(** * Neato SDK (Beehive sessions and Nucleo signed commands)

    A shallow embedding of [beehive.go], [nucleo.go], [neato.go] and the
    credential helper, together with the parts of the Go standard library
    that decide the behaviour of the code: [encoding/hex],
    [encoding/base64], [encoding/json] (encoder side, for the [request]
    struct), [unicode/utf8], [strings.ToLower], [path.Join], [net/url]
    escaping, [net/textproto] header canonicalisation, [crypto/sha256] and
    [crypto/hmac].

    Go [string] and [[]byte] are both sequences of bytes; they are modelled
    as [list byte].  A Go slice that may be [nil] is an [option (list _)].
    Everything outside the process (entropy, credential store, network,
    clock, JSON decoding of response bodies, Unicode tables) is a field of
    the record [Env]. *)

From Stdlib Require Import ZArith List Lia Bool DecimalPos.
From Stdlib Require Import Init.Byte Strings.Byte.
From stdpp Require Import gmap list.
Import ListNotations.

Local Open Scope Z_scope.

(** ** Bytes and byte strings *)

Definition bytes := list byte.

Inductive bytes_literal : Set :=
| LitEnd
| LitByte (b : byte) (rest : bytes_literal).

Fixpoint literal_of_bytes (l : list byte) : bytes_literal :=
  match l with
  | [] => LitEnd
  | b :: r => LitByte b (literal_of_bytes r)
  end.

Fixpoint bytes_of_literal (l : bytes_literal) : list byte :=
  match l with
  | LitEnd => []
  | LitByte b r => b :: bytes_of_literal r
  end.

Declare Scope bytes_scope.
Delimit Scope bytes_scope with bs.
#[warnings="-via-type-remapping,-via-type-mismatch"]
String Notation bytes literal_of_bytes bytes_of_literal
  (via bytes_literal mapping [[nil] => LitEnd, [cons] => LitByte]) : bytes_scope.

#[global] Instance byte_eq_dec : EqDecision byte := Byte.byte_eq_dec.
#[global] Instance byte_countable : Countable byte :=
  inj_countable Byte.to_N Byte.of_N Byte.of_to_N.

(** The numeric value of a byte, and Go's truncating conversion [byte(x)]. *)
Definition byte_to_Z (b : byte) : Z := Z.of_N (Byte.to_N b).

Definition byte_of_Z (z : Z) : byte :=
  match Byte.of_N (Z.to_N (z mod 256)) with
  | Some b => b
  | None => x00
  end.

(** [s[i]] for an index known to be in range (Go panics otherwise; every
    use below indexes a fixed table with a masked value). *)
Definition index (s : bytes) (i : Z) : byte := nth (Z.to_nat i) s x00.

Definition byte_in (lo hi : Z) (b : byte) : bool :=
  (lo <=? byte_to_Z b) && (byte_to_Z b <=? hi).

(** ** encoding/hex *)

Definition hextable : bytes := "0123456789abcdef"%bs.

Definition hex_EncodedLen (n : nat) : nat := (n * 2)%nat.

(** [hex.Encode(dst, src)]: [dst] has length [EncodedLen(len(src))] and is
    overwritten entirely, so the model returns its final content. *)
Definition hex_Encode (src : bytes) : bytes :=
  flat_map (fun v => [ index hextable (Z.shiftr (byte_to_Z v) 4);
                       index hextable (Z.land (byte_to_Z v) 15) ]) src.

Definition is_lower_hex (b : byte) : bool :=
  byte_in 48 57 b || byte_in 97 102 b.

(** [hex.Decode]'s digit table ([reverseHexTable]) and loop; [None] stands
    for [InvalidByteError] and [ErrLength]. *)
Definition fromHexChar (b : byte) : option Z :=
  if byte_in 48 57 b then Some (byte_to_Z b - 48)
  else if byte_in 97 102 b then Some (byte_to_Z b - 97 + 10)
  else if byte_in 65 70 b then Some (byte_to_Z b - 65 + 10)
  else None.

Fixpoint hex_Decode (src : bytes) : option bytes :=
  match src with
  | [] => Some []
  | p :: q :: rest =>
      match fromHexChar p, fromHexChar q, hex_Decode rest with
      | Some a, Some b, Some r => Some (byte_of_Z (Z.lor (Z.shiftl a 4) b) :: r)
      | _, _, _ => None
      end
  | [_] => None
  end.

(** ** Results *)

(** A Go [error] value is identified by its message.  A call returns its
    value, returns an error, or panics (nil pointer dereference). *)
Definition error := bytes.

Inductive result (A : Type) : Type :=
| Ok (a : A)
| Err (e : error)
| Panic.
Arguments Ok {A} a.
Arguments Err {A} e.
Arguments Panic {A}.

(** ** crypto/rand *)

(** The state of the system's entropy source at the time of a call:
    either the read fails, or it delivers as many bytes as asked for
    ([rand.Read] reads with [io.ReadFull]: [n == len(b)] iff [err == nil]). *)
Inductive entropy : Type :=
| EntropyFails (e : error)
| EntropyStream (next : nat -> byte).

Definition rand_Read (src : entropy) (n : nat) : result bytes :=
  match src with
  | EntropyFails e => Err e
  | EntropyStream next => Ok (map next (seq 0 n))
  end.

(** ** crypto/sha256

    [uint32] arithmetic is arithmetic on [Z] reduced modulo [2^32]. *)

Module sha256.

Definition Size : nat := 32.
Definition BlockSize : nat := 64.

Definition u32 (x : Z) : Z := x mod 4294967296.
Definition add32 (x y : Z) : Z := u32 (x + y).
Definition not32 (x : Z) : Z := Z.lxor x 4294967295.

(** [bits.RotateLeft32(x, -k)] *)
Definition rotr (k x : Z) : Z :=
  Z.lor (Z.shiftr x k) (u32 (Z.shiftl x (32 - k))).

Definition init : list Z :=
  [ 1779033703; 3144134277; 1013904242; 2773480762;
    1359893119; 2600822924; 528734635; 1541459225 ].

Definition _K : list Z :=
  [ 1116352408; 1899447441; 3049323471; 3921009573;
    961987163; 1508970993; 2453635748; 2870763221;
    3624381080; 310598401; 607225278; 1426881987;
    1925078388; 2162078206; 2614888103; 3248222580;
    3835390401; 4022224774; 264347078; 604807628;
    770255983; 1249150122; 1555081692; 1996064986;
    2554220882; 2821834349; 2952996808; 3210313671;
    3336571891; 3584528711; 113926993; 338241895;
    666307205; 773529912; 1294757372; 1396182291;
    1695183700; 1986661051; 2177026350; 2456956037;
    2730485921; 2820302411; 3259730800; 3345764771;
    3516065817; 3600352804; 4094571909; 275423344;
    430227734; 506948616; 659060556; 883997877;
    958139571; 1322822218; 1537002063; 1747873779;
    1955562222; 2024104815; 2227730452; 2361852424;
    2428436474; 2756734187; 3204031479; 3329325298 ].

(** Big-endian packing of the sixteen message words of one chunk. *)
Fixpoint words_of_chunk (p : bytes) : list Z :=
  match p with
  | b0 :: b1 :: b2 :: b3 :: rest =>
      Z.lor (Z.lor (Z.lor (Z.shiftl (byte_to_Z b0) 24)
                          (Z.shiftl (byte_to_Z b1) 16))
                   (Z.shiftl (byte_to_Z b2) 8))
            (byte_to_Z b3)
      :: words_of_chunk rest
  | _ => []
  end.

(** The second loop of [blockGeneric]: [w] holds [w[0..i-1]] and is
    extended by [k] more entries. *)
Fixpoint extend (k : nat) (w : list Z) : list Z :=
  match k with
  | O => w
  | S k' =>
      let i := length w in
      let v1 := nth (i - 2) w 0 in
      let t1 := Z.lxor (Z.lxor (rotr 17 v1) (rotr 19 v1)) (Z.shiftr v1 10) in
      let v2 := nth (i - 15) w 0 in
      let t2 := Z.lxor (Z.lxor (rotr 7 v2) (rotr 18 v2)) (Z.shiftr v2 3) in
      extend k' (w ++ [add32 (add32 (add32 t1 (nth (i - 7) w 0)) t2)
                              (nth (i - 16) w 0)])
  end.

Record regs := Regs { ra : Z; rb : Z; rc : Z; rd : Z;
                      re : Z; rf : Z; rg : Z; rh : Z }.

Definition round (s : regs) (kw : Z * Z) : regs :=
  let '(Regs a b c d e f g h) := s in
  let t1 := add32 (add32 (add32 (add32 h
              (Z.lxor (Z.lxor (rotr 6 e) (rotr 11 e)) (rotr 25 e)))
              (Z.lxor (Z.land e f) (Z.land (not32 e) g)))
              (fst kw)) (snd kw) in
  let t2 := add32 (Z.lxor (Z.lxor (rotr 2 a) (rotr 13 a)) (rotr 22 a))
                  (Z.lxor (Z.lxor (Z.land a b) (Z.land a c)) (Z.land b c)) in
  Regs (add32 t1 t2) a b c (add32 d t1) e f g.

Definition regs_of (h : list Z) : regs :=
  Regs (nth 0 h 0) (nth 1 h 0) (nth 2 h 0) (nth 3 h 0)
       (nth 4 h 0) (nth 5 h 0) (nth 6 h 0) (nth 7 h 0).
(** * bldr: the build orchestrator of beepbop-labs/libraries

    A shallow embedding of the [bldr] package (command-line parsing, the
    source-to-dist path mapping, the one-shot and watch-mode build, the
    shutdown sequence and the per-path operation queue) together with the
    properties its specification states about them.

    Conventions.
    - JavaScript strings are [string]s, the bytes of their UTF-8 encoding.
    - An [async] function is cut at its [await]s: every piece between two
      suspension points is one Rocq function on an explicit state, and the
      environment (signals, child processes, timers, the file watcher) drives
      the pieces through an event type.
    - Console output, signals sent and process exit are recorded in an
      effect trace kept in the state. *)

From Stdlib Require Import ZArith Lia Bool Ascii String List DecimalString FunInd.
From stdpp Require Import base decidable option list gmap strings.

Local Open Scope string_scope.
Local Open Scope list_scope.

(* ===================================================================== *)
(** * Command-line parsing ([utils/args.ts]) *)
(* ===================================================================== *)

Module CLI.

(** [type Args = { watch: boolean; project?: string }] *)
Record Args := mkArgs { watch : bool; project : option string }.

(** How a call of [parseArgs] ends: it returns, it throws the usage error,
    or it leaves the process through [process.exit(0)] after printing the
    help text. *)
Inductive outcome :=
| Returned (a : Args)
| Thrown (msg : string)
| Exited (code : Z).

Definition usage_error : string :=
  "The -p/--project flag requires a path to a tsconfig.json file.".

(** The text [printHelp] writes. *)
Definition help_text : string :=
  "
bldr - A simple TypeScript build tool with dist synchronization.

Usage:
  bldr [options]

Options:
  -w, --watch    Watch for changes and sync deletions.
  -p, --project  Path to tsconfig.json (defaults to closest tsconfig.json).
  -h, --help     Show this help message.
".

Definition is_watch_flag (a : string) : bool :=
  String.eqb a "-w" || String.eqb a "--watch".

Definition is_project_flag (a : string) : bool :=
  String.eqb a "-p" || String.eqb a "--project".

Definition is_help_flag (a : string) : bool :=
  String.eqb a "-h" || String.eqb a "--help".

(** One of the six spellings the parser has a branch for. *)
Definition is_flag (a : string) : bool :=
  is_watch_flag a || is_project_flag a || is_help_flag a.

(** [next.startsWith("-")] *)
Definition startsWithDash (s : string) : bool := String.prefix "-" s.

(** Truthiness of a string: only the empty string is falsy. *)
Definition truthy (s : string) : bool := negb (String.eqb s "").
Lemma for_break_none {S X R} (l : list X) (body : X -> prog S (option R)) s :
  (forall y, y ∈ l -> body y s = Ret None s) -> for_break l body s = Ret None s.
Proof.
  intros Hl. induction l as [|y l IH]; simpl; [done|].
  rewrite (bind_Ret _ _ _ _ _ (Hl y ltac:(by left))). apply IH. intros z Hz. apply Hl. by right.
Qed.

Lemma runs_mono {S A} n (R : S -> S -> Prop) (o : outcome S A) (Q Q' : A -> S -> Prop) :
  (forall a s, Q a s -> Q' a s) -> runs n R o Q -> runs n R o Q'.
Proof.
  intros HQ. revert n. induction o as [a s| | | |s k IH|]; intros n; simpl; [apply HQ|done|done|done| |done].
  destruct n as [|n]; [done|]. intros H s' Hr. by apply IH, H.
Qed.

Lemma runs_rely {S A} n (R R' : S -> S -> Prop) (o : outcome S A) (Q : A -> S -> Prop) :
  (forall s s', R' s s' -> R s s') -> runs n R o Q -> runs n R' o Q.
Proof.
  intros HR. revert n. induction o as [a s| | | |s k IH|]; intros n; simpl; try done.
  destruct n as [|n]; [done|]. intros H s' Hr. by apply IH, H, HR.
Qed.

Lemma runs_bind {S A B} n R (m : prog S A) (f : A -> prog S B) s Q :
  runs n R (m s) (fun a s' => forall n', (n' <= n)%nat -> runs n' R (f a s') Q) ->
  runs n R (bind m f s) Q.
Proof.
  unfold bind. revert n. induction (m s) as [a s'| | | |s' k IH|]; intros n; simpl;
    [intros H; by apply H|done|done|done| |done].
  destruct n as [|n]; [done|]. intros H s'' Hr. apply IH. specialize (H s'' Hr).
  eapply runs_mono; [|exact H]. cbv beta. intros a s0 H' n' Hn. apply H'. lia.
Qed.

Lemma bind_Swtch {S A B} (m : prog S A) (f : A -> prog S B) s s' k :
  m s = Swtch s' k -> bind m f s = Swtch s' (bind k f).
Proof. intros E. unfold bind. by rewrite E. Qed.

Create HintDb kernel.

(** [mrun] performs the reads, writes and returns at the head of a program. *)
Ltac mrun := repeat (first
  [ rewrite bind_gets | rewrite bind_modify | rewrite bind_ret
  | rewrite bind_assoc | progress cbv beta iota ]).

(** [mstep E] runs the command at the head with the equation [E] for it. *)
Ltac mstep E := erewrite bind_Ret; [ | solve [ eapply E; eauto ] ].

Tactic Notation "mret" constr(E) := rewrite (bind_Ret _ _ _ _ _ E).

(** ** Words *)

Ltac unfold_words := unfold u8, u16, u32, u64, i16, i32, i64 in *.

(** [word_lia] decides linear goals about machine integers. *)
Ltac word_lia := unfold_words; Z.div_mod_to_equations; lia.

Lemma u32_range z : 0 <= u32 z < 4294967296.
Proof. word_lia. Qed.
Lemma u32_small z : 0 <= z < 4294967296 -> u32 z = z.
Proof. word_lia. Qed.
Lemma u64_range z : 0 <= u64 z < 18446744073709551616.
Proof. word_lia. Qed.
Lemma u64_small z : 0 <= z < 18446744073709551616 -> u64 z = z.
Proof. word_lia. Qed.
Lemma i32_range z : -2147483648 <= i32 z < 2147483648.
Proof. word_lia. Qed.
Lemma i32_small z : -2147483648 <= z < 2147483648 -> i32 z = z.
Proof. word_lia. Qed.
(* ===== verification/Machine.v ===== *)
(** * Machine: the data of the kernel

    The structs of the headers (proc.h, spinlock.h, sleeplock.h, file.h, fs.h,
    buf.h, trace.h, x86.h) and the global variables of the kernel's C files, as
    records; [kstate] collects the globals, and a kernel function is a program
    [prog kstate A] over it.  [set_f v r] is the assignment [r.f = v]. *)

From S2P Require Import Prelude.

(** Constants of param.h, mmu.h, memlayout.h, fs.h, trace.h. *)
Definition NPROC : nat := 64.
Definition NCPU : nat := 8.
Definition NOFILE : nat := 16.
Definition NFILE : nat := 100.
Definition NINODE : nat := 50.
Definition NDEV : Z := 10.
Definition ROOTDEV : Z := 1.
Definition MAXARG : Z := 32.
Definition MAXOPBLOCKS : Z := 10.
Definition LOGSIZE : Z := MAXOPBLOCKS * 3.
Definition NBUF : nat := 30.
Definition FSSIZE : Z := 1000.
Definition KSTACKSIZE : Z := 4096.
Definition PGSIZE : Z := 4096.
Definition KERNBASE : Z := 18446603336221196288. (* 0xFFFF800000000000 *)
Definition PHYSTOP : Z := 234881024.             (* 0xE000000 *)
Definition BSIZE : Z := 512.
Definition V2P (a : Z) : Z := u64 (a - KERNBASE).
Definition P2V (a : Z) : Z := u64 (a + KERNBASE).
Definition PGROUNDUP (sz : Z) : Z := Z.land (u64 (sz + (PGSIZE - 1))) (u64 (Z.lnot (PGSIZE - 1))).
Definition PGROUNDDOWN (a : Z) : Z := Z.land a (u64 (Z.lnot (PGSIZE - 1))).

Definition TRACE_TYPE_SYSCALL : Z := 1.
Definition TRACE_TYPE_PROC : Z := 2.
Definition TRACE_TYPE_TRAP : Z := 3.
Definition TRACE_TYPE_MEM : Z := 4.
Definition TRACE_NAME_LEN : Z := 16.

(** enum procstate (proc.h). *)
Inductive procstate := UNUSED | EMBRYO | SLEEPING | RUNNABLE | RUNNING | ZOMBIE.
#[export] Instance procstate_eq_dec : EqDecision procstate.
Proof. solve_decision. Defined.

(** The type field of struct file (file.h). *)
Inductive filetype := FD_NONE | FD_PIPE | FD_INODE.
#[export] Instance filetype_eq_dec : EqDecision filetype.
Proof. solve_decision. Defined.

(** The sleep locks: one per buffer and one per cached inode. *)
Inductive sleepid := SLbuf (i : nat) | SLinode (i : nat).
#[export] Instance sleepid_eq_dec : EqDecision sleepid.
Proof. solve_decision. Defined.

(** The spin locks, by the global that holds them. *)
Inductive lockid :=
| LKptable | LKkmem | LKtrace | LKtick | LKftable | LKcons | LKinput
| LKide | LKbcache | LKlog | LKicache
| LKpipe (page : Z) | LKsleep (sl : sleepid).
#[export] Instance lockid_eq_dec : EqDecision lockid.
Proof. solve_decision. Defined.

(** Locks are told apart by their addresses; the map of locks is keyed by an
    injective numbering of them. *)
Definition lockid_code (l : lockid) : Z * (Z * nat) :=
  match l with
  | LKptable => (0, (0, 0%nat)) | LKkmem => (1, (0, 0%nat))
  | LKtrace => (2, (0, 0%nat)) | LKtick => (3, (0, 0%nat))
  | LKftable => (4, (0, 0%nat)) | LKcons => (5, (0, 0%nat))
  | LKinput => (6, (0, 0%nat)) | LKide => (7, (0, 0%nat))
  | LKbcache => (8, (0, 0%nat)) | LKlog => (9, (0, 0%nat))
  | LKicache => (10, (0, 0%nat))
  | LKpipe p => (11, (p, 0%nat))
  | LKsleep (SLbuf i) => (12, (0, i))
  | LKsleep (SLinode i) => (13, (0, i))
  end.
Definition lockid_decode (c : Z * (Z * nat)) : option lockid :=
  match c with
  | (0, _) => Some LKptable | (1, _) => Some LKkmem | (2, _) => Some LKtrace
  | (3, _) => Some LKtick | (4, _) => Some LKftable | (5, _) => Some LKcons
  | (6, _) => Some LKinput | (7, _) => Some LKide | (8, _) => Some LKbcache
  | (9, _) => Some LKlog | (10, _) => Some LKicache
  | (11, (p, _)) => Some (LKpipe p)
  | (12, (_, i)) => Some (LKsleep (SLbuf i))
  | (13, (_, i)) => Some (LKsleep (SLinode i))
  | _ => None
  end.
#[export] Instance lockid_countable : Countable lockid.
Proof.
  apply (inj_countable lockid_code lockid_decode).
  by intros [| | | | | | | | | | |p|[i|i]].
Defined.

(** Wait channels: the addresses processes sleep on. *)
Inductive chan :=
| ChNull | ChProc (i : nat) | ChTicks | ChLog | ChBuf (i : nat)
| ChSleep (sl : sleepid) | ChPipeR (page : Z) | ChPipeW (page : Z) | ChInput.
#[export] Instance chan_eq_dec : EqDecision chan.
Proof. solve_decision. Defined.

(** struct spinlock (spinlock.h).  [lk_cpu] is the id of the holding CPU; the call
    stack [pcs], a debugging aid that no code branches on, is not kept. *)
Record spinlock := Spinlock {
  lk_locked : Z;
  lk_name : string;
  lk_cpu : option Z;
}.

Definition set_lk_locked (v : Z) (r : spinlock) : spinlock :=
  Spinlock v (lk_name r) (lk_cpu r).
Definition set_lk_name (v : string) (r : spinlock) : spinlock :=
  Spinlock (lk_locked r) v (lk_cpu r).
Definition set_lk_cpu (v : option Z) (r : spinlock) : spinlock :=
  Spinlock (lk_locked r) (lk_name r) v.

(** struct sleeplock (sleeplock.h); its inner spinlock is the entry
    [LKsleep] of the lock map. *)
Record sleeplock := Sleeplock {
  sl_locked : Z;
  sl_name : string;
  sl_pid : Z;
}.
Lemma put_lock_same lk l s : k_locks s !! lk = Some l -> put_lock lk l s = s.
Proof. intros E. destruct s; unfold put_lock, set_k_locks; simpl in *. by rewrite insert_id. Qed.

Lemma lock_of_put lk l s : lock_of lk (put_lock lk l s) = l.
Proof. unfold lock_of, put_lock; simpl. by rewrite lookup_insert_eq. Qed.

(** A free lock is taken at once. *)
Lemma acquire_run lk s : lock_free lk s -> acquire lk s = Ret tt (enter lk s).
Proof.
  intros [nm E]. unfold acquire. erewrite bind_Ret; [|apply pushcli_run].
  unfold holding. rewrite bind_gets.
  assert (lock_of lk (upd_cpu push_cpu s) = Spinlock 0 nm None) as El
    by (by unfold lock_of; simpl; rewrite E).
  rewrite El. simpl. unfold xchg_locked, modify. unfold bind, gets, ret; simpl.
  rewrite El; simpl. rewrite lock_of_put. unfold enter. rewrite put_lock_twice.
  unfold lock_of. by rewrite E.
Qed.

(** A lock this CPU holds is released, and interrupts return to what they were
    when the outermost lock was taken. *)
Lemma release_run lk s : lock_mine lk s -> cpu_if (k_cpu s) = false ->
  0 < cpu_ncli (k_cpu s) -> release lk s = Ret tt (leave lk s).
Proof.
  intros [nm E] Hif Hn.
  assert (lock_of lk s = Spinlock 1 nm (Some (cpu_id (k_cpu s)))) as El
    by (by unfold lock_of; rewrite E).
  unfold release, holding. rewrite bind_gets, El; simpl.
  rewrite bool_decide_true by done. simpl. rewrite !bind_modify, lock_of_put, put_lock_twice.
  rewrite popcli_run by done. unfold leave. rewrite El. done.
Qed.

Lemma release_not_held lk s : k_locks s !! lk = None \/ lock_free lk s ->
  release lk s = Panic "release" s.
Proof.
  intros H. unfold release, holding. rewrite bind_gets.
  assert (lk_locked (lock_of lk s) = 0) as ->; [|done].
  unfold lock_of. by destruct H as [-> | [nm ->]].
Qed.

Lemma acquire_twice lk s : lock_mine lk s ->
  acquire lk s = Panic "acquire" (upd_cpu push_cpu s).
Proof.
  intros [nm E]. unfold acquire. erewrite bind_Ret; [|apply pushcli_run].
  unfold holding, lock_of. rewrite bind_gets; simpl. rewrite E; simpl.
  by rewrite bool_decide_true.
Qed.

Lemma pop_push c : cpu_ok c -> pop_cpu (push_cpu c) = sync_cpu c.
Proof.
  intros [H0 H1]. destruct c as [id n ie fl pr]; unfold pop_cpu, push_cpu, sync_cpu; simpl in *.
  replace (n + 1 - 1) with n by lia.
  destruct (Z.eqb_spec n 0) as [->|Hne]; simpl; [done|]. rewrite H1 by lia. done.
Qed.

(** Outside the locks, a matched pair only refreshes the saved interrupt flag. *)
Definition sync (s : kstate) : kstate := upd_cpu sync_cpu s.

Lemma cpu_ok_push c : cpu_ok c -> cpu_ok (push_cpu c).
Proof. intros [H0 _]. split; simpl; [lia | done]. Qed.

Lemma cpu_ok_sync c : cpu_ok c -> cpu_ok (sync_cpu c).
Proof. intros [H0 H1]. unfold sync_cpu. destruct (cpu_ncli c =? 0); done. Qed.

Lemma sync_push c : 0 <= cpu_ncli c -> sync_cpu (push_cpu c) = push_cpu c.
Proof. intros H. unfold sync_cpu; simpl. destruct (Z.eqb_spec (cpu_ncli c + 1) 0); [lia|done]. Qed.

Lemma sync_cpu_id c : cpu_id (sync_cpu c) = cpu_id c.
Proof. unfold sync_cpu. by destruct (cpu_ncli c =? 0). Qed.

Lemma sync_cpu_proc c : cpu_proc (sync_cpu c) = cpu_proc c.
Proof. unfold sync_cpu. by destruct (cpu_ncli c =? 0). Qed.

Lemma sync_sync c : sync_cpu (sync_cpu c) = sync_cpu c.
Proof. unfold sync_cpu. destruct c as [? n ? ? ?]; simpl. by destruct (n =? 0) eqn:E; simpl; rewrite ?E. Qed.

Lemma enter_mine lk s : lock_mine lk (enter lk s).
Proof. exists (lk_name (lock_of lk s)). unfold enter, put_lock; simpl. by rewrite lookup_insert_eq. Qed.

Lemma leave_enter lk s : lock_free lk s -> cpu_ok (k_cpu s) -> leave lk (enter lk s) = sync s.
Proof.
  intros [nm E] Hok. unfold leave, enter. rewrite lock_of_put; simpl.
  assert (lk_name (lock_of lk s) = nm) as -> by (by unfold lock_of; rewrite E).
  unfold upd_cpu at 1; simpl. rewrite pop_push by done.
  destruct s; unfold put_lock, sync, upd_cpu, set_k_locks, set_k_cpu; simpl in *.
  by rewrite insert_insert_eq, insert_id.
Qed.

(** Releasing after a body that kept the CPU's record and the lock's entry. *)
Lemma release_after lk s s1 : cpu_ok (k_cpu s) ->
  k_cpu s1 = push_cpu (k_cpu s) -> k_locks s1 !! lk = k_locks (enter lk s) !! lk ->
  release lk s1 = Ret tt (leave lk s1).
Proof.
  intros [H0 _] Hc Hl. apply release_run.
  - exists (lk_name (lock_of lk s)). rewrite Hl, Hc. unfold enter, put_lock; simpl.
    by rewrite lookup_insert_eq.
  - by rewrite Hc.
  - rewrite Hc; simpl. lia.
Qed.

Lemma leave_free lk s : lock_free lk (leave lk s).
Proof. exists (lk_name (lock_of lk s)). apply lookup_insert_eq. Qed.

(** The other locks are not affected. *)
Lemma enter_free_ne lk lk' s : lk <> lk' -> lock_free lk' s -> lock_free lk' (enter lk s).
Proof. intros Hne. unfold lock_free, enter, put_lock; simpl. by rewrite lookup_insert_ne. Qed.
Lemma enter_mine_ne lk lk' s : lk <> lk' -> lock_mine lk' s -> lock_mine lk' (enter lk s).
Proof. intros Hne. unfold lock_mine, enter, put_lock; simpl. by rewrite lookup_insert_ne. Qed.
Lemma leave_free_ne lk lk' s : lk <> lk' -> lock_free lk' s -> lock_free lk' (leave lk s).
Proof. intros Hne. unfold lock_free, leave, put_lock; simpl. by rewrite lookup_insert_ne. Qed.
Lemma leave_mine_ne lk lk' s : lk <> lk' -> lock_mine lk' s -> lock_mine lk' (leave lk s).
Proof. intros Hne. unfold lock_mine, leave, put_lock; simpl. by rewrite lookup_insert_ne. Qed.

* WHAT IS EXPECTED
Show every line of the listing containing the string "LKptable" by copying it.

* TASK OUTPUT
| LKptable | LKkmem | LKtrace | LKtick | LKftable | LKcons | LKinput
  | LKptable => (0, (0, 0%nat)) | LKkmem => (1, (0, 0%nat))
  | (0, _) => Some LKptable | (1, _) => Some LKkmem | (2, _) => Some LKtrace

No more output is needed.